- [How to complete this task]:
Using the data below, return the stretch from the line that contains "run_node : Node -> dict -> res dict;" through the line that contains "(n', state') =>", both included, exactly as it stands and nothing beyond it.

[Dataset entries]
--- START ---

(* ===== verification/Graph.v ===== *)
(** * The orchestration graph: [graph.py]

    The nodes, the two routing functions and the execution of the compiled graph.
    The nodes and LangGraph's merge of a node's update into the state are an
    interface ([OrchGraph]); [NodeContract] states what the loop of the graph
    asks of every node, and is proved for the modelled ones in [GraphProps]. *)
From Stdlib Require Import ZArith Lia String Ascii List Bool.
From stdpp Require Import base tactics list strings option.
From S2P Require Import Prelude PyStr PyVal State Policy Verifier.
Local Open Scope string_scope.
Local Open Scope Z_scope.

Inductive Node :=
| n_ingest | n_policy_gate | n_context_builder | n_router | n_planner | n_coder | n_executor | n_verifier
| n_reporter | n_END.

#[export] Instance Node_eq_dec : EqDecision Node.
Proof. solve_decision. Defined.

Definition node_name (n : Node) : string :=
  match n with
  | n_ingest => "ingest" | n_policy_gate => "policy_gate" | n_context_builder => "context_builder"
  | n_router => "router" | n_planner => "planner" | n_coder => "coder" | n_executor => "executor"
  | n_verifier => "verifier" | n_reporter => "reporter" | n_END => "END"
  end.

(** ** Routing *)

Definition halting (state : dict) : bool :=
  str_in (str_strip (dget state "halt_reason" (PStr ""))) ["max_loops_exhausted"; "plan_max_iterations_exhausted"].

Definition route_after_policy_gate (state : dict) : Node :=
  if halting state then n_reporter
  else if truthy (dget state "context_reset_requested" (PBool false)) then n_context_builder
  else
    let retry_target := dget state "retry_target" PNone in
    if py_eq retry_target (PStr "router") then n_router
    else if py_eq retry_target (PStr "planner") then n_planner
    else if py_eq retry_target (PStr "coder") then n_coder
    else if py_eq retry_target (PStr "context_builder") then n_context_builder
    else n_context_builder.

(** A value that is no dict has no attribute [ok]. *)
Definition route_after_verifier (state : dict) : Node :=
  match dget state "verification" PNone with
  | PDict v => if truthy (dget v "ok" PNone) then n_reporter else n_policy_gate
  | _ => n_policy_gate
  end.

(** The edges of [build_graph]. *)
Definition successor (n : Node) (state : dict) : Node :=
  match n with
  | n_ingest => n_policy_gate
  | n_policy_gate => route_after_policy_gate state
  | n_context_builder => n_router
  | n_router => n_planner
  | n_planner => n_coder
  | n_coder => n_executor
  | n_executor => n_verifier
  | n_verifier => route_after_verifier state
  | n_reporter => n_END
  | n_END => n_END
  end.

(** The edges [export_mermaid] draws. *)
Definition mermaid_nodes : list Node :=
  [n_ingest; n_policy_gate; n_context_builder; n_router; n_planner; n_coder; n_executor; n_verifier; n_reporter; n_END].

Definition mermaid_edges : list (Node * Node) :=
  [(n_ingest, n_policy_gate); (n_policy_gate, n_context_builder); (n_policy_gate, n_router);
   (n_policy_gate, n_planner); (n_policy_gate, n_coder); (n_policy_gate, n_reporter);
   (n_context_builder, n_router); (n_router, n_planner); (n_planner, n_coder); (n_coder, n_executor);
   (n_executor, n_verifier); (n_verifier, n_reporter); (n_verifier, n_policy_gate); (n_reporter, n_END)].

(** ** Execution *)

(** The channels of [OrchStateDict] the routing and the loop budget read. *)
Definition loop_channels : list string :=
  ["halt_reason"; "context_reset_requested"; "retry_target"; "verification"; "budgets"; "_budget_max_loops"; "plan"].

(** The nodes, and the merge of an update: a declared key of the update replaces
    the channel's value, other channels keep theirs. *)
Class OrchGraph := {
  run_node : Node -> dict -> res dict;
  merge : dict -> dict -> dict;
  merge_channel : forall s u k, In k loop_channels ->
    dlookup k (merge s u) = match dlookup k u with Some v => Some v | None => dlookup k s end }.

Section Run.
Context `{OrchGraph}.

(** One superstep. *)
Definition graph_step (n : Node) (state : dict) : res (Node * dict) :=
  let! update := run_node n state in
  let state := merge state update in
  Ok (successor n state, state).

(** [app.invoke] from node [n], with the nodes executed: [None] when the fuel runs out first. *)
Fixpoint run_graph (fuel : nat) (n : Node) (state : dict) : list Node * option (res dict) :=
  if bool_decide (n = n_END) then ([], Some (Ok state))
  else
    match fuel with
    | O => ([], None)
    | S fuel' =>
        match graph_step n state with
        | Err e => ([n], Some (Err e))
        | Ok (n', state') =>
            let '(visited, outcome) := run_graph fuel' n' state' in (n :: visited, outcome)
        end
    end.

Definition invoke (fuel : nat) (state : dict) : list Node * option (res dict) := run_graph fuel n_ingest state.

(** The loop counter the gate wrote. *)
Definition loop_counter (state : dict) (c : Z) : Prop :=
  exists b, dget state "budgets" PNone = PDict b /\ dget b "current_loop" PNone = PInt c.

(** What the loop relies on: the gate is [policy_gate], no other node moves the
    configured limit, and the nodes inside the loop keep the loop counter. *)
Class NodeContract (adapter : NonNegIntAdapter) := {
  gate_is_policy : forall s, exists t0 t1, run_node n_policy_gate s = policy_gate t0 t1 s;
  ingest_limit : forall s u, wf_keys s -> run_node n_ingest s = Ok u ->
    dlookup "_budget_max_loops" (merge s u) = dlookup "_budget_max_loops" s;
  keeps_limit : forall n s u, ~ In n [n_ingest; n_policy_gate] -> run_node n s = Ok u ->
    dlookup "_budget_max_loops" (merge s u) = dlookup "_budget_max_loops" s;
  keeps_counter : forall n s u c,
    In n [n_context_builder; n_router; n_planner; n_coder; n_executor; n_verifier] ->
    run_node n s = Ok u -> loop_counter s c -> loop_counter (merge s u) c }.
End Run.
(* ===== verification/NodeLlmProps.v ===== *)
(** * What the coder and the reporter guarantee

    Whatever a model answers, the coder hands exactly the bounded step over and the
    reporter gives a final text. *)
From Stdlib Require Import ZArith Lia String Ascii List Bool.
From stdpp Require Import base tactics list strings option.
From S2P Require Import Prelude PyStr StrFacts PyFloat PyVal State Memory MemoryProps Executor Verifier VerifierProps Router RouterProps NodeLlm Graph NodeFrames.
Import Coder.
Local Open Scope string_scope.
Local Open Scope Z_scope.

(** ** Lists of stripped texts *)

Definition clean (s : string) : Prop := strip s = s /\ s <> "".

Lemma strip_clean s : strip s <> "" -> clean (strip s).
Proof. intros H. split; [apply strip_idem|done]. Qed.

Lemma nonblank_clean l : List.Forall clean (nonblank_texts l).
Proof.
  unfold nonblank_texts. apply Forall_forall. intros s Hs. apply filter_In in Hs as [Hs Hn].
  apply in_map_iff in Hs as (v & <- & _). apply strip_clean. intros E. unfold str_strip in Hn. by rewrite E in Hn.
Qed.

Lemma scope_paths_clean v l : scope_paths v = Ok l -> List.Forall clean l.
Proof.
  unfold scope_paths. intros H. apply bind_Ok in H as (items & _ & H). injection H as <-.
  destruct (is_list v); [apply nonblank_clean|constructor].
Qed.

Lemma texts_of_clean v : List.Forall clean (texts_of v).
Proof.
  unfold texts_of. apply Forall_forall. intros s Hs. apply in_flat_map in Hs as (e & _ & Hs).
  destruct e; cbn in Hs; try done. destruct (String.eqb_spec (strip s0) "") as [|Hn]; [done|].
  destruct Hs as [<-|[]]. by apply strip_clean.
Qed.

(** [_dedupe] has each stripped non-blank text once, in the order of the first ones. *)
Lemma dedupe_fold items out :
  List.NoDup out ->
  let r := fold_left (fun out item =>
    let n := strip item in if String.eqb n "" || str_in n out then out else (out ++ [n])%list) items out in
  List.NoDup r /\ (forall s, In s r <-> In s out \/ (s <> "" /\ exists x, In x items /\ strip x = s)).
Proof.
  revert out. induction items as [|x items IH]; intros out Hnd; cbn [fold_left].
  { split; [done|]. intros s. split; [by left|]. by intros [?|(_ & ? & [] & _)]. }
  cbv zeta. destruct (String.eqb_spec (strip x) "") as [E|E]; cbn [orb]; [|destruct (str_in (strip x) out) eqn:Ei].
  - destruct (IH out Hnd) as [H1 H2]. split; [exact H1|]. intros s. rewrite H2. split; intros [H|(Hs & y & Hy & Hy')]; auto.
    + right. split; [done|]. exists y. split; [by right|done].
    + right. split; [done|]. destruct Hy as [<-|Hy]; [congruence|]. by exists y.
  - apply str_in_In in Ei. destruct (IH out Hnd) as [H1 H2]. split; [exact H1|]. intros s. rewrite H2.
    split; intros [H|(Hs & y & Hy & Hy')]; auto.
    + right. split; [done|]. exists y. split; [by right|done].
    + destruct Hy as [<-|Hy]; [left; congruence|]. right. split; [done|]. by exists y.
  - assert (Hx : ~ In (strip x) out) by (rewrite <- str_in_In; congruence).
    destruct (IH (out ++ [strip x])%list) as [H1 H2].
    { apply Permutation.Permutation_NoDup with (l := strip x :: out); [apply Permutation.Permutation_cons_append|by constructor]. }
    split; [exact H1|]. intros s. rewrite H2, in_app_iff. cbn. split.
    + intros [[H|[<-|[]]]|(Hs & y & Hy & Hy')]; auto; right; (split; [done|]); eexists; (split; [|done]); auto.
    + intros [H|(Hs & y & [<-|Hy] & Hy')]; auto. right. split; [done|]. by exists y.
Qed.

Lemma dedupe_In items s : In s (_dedupe items) <-> s <> "" /\ exists x, In x items /\ strip x = s.
Proof. destruct (dedupe_fold items [] (NoDup_nil _)) as [_ H]. unfold _dedupe. rewrite H. cbn. tauto. Qed.

Lemma dedupe_spec items :
  List.Forall clean items -> List.NoDup (_dedupe items) /\ (forall s, In s (_dedupe items) <-> In s items).
Proof.
  intros Hc. split; [apply (dedupe_fold items [] (NoDup_nil _))|]. intros s. rewrite dedupe_In.
  rewrite List.Forall_forall in Hc. split.
  - intros (_ & x & Hx & <-). by destruct (Hc x Hx) as [-> _].
  - intros Hs. destruct (Hc s Hs) as [H1 H2]. split; [done|]. by exists s.
Qed.

(** ** Coder *)

Lemma coerce_clean raw h :
  _coerce_handoff raw = Ok (Some h) -> List.Forall clean (h_file_scope h) /\ List.Forall clean (h_constraints h).
Proof.
  unfold _coerce_handoff. destruct raw; try done. destruct (_ || _); [done|]. intros H.
  apply bind_Ok in H as (scope & Hs & H). injection H as <-. cbn.
  split; [by eapply scope_paths_clean|apply texts_of_clean].
Qed.

(** The step and the handoff the coder works on, if any. *)
Definition work_of (state : dict) : res (option (dict * Handoff)) :=
  match _first_step (dict_or_empty (dget state "plan" (PDict []))) with
  | None => Ok None
  | Some step =>
      let! active := _coerce_handoff (dget state "active_handoff" PNone) in
      let! own := _coerce_handoff (dget step "handoff" PNone) in
      Ok (match for_coder active with
          | Some h => Some (step, h)
          | None => option_map (pair step) (for_coder own)
          end)
  end.

Lemma for_coder_Some h h' : for_coder h = Some h' -> h = Some h'.
Proof. unfold for_coder. destruct h as [x|]; [|done]. by destruct (String.eqb _ _). Qed.

Lemma work_clean state step h :
  work_of state = Ok (Some (step, h)) -> List.Forall clean (h_file_scope h) /\ List.Forall clean (h_constraints h).
Proof.
  unfold work_of. destruct (_first_step _) as [st|]; [|done]. intros H.
  apply bind_Ok in H as (a & Ha & H). apply bind_Ok in H as (o & Ho & H). injection H as H.
  destruct (for_coder a) as [h1|] eqn:E1; [apply for_coder_Some in E1; injection H as <- <-; subst a; by eapply coerce_clean|].
  destruct (for_coder o) as [h2|] eqn:E2; [|done]. apply for_coder_Some in E2. injection H as <- <-. subst o. by eapply coerce_clean.
Qed.

Lemma work_frame ts state kind data s : append_event ts state kind data = Ok s -> work_of s = work_of state.
Proof.
  intros H. unfold work_of. by rewrite !(append_event_dget _ _ _ _ _ _ _ H) by reflexivity.
Qed.

Lemma coder_eq env state :
  coder env state =
  let! s := append_event (l_ts_start env) state "node" [("name", PStr "coder"); ("phase", PStr "start")] in
  match _first_step (dict_or_empty (dget s "plan" (PDict []))) with
  | None => end_event env s [("handoff", PStr "none")]
  | Some _ =>
      let! work := work_of s in
      match work with
      | None => end_event env s [("handoff", PStr "pass_through")]
      | Some (step, source) =>
          let step_id := str_or (str_strip (dget step "id" (PStr "step"))) "step" in
          let! files := scope_paths (dget step "files_touched" (PList [])) in
          let guidance := match _llm_code_synthesis env s source with Ok g => g | Err _ => None end in
          let! h := next_handoff source step_id (str_strip (dget step "description" (PStr "")))
                      (str_strip (dget step "expected_outcome" (PStr ""))) files guidance in
          end_event env (dset "retry_target" PNone (dset "active_handoff" (PDict h) s))
            [("handoff_consumer", PStr "executor"); ("step_id", PStr step_id)]
      end
  end.
Proof.
  unfold coder. destruct (append_event _ _ _ _) as [s|]; cbn [bind_res]; [|done].
  unfold work_of. destruct (_first_step _) as [step|]; [|done].
  destruct (_coerce_handoff (dget s "active_handoff" PNone)) as [a|]; cbn [bind_res]; [|done].
  destruct (_coerce_handoff (dget step "handoff" PNone)) as [o|]; cbn [bind_res]; [|done].
  destruct (for_coder a); [done|]. by destruct (for_coder o).
Qed.

(** What the handoff to the executor holds, whatever guidance the model gave. *)
Lemma next_handoff_spec source id desc outcome files g h :
  next_handoff source id desc outcome files g = Ok h ->
  List.Forall clean (h_file_scope source) -> List.Forall clean (h_constraints source) -> List.Forall clean files ->
  dget h "consumer" PNone = PStr "executor" /\
  exists scope rules,
    dget h "file_scope" PNone = strs scope /\ List.NoDup scope /\
    (forall p, In p scope <-> In p (h_file_scope source) \/ In p files) /\
    dget h "constraints" PNone = strs rules /\
    (forall r, In r rules <-> In r (h_constraints source) \/ r = bounded_rule).
Proof.
  intros H Hs Hc Hf. unfold next_handoff in H. apply bind_Ok in H as (b & _ & H). injection H as <-.
  split; [reflexivity|]. do 2 eexists. split; [reflexivity|].
  destruct (dedupe_spec (h_file_scope source ++ files)%list) as [H1 H2]; [by apply Forall_app|].
  split; [exact H1|]. split; [intros p; by rewrite H2, in_app_iff|]. split; [reflexivity|].
  destruct (dedupe_spec (h_constraints source ++ [bounded_rule])%list) as [_ H3].
  { apply Forall_app. split; [done|]. repeat constructor; by vm_compute. }
  intros r. rewrite H3, in_app_iff. cbn. intuition congruence.
Qed.

Lemma end_event_ok env s more k v k' v' : events_ok s -> k <> "_trace_events" -> k' <> "_trace_events" ->
  is_ok (end_event env (dset k v (dset k' v' s)) more) = true /\ is_ok (end_event env s more) = true.
Proof.
  intros [l Hl] H1 H2. unfold end_event. split.
  - destruct (append_event_total (l_ts_end env) (dset k v (dset k' v' s)) "node" (("name", PStr "coder") :: ("phase", PStr "end") :: more))
      as (o & -> & _); [|done]. exists l. rewrite <- Hl. apply dlookup_dget. rewrite !dlookup_dset_ne by congruence. done.
  - destruct (append_event_total (l_ts_end env) s "node" (("name", PStr "coder") :: ("phase", PStr "end") :: more))
      as (o & -> & _); [by exists l|done].
Qed.

(** Whether the node returns does not depend on its environment. *)
Definition coder_returns (state : dict) : bool :=
  is_ok (append_event 0 state "node" []) &&
  match _first_step (dict_or_empty (dget state "plan" (PDict []))) with
  | None => true
  | Some _ =>
      match work_of state with
      | Err _ => false
      | Ok None => true
      | Ok (Some (step, source)) =>
          is_ok (scope_paths (dget step "files_touched" (PList []))) && is_ok (py_int (py_or (h_retry_budget source) (PInt 0)))
      end
  end.

Lemma coder_ok env state : is_ok (coder env state) = coder_returns state.
Proof.
  rewrite coder_eq. unfold coder_returns. destruct (append_event (l_ts_start env) state _ _) as [s|e] eqn:Es; cbn [bind_res].
  2: { assert (E : is_ok (append_event 0 state "node" []) = false); [|by rewrite E].
       unfold append_event in *. by destruct (py_iter _). }
  assert (E : is_ok (append_event 0 state "node" []) = true) by (unfold append_event in *; by destruct (py_iter _)).
  rewrite E. cbn [andb]. pose proof (append_event_events_ok _ _ _ _ _ Es) as Hev.
  rewrite (append_event_dget _ _ _ _ _ _ _ Es) by reflexivity. rewrite (work_frame _ _ _ _ _ Es).
  destruct (_first_step _); [|by eapply (end_event_ok env s _ "a" PNone "b" PNone)].
  destruct (work_of state) as [[[step source]|]|]; cbn [bind_res]; [|by eapply (end_event_ok env s _ "a" PNone "b" PNone)|done].
  destruct (scope_paths _) as [files|]; cbn [bind_res is_ok andb]; [|done]. unfold next_handoff.
  destruct (py_int _); cbn [bind_res is_ok]; [|done]. by apply end_event_ok.
Qed.

(** The coder's handoff: with no handoff addressed to it the node only logs;
    otherwise it hands the first step over to the executor with a file scope that
    has each path of the source handoff and of the step once, and no other, with
    the rule that only the planned tools be executed, and clears the retry target;
    nothing else changes, and no answer or failure of the model can stop it. *)
Theorem coder_handoff env state out :
  coder env state = Ok out ->
  (forall env', is_ok (coder env' state) = true) /\
  match work_of state with
  | Err _ => False
  | Ok None => same_but ["_trace_events"] state out
  | Ok (Some (step, source)) =>
      same_but coder_keys state out /\ dget out "retry_target" (PBool true) = PNone /\
      exists h scope rules files,
        dget out "active_handoff" PNone = PDict h /\ dget h "consumer" PNone = PStr "executor" /\
        scope_paths (dget step "files_touched" (PList [])) = Ok files /\
        dget h "file_scope" PNone = strs scope /\ List.NoDup scope /\
        (forall p, In p scope <-> In p (h_file_scope source) \/ In p files) /\
        dget h "constraints" PNone = strs rules /\
        (forall r, In r rules <-> In r (h_constraints source) \/ r = bounded_rule)
  end.
Proof.
  intros H. assert (Hframe : same_but coder_keys state out) by (by eapply coder_frame).
  split; [intros env'; rewrite coder_ok, <- (coder_ok env); by rewrite H|].
  rewrite coder_eq in H. apply bind_Ok in H as (s & Hs & H). rewrite (work_frame _ _ _ _ _ Hs) in H.
  assert (Hlog : forall o more, end_event env s more = Ok o -> same_but ["_trace_events"] state o).
  { intros o more Ho. eapply same_but_trans; eapply same_but_event; [exact Hs|in_keys|exact Ho|in_keys]. }
  destruct (_first_step _) as [st|] eqn:Ef.
  2: { rewrite (append_event_dget _ _ _ _ _ _ _ Hs) in Ef by reflexivity. unfold work_of. rewrite Ef. by eapply Hlog. }
  apply bind_Ok in H as (w & Hw & H). rewrite Hw. destruct w as [[step source]|]; [|by eapply Hlog].
  cbv zeta in H. apply bind_Ok in H as (files & Hfiles & H). apply bind_Ok in H as (h & Hh & H).
  split; [exact Hframe|].
  split; [unfold end_event in H; rewrite (append_event_dget _ _ _ _ _ _ _ H) by reflexivity; apply dget_dset_eq|].
  destruct (work_clean _ _ _ Hw) as [Cs Cc].
  apply next_handoff_spec in Hh as (Hcons & scope & rules & Hh); [|done|done|by eapply scope_paths_clean].
  exists h, scope, rules, files. split; [|by split].
  unfold end_event in H. rewrite (append_event_dget _ _ _ _ _ _ _ H) by reflexivity.
  rewrite dget_dset_ne by reflexivity. apply dget_dset_eq.
Qed.

Definition llm (answer : res string) : LlmEnv :=
  {| l_getenv _ := "key"; l_complete _ _ _ _ := answer; l_stream _ _ _ _ _ := Err (RuntimeError "no stream");
     l_ts_start := 1; l_ts_end := 2 |}.

Definition handoff_to_coder : dict :=
  [("producer", PStr "planner"); ("consumer", PStr "coder"); ("objective", PStr "fix it");
   ("file_scope", PList [PStr " a.py "; PStr "b.py"])].

Definition coder_state : dict :=
  [("plan", PDict [("steps", PList [PDict [("id", PStr "s1"); ("handoff", PDict handoff_to_coder);
                                           ("files_touched", PList [PStr "b.py"; PStr "c.py"])]])]);
   ("_models", PDict [("planner", PDict [("provider", PStr "digitalocean"); ("model", PStr "m")])])].

Definition coded (answer : res string) : dict := match coder (llm answer) coder_state with Ok o => o | Err _ => [] end.

Lemma coder_handoff_witness :
  exists h, dget (coded (Ok "guide")) "active_handoff" PNone = PDict h /\ dget h "consumer" PNone = PStr "executor" /\
    dget h "file_scope" PNone = strs ["a.py"; "b.py"; "c.py"] /\
    is_ok (coder (llm (Err (RuntimeError "down"))) coder_state) = true.
Proof.
  destruct (coder_handoff (llm (Ok "guide")) coder_state (coded (Ok "guide"))) as [Hany Hw]; [vm_compute; reflexivity|].
  destruct (work_of coder_state) as [[[step source]|]|] eqn:Ew; [|vm_compute in Ew; discriminate Ew..].
  destruct Hw as (_ & _ & h & scope & rules & files & Hh & Hc & _).
  exists h. split; [exact Hh|]. split; [exact Hc|]. split; [|apply Hany].
  vm_compute in Hh. injection Hh as <-. reflexivity.
Defined.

--- END ---

- [Solution for this exercise]:
  run_node : Node -> dict -> res dict;
  merge : dict -> dict -> dict;
  merge_channel : forall s u k, In k loop_channels ->
    dlookup k (merge s u) = match dlookup k u with Some v => Some v | None => dlookup k s end }.

Section Run.
Context `{OrchGraph}.

(** One superstep. *)
Definition graph_step (n : Node) (state : dict) : res (Node * dict) :=
  let! update := run_node n state in
  let state := merge state update in
  Ok (successor n state, state).

(** [app.invoke] from node [n], with the nodes executed: [None] when the fuel runs out first. *)
Fixpoint run_graph (fuel : nat) (n : Node) (state : dict) : list Node * option (res dict) :=
  if bool_decide (n = n_END) then ([], Some (Ok state))
  else
    match fuel with
    | O => ([], None)
    | S fuel' =>
        match graph_step n state with
        | Err e => ([n], Some (Err e))
        | Ok (n', state') =>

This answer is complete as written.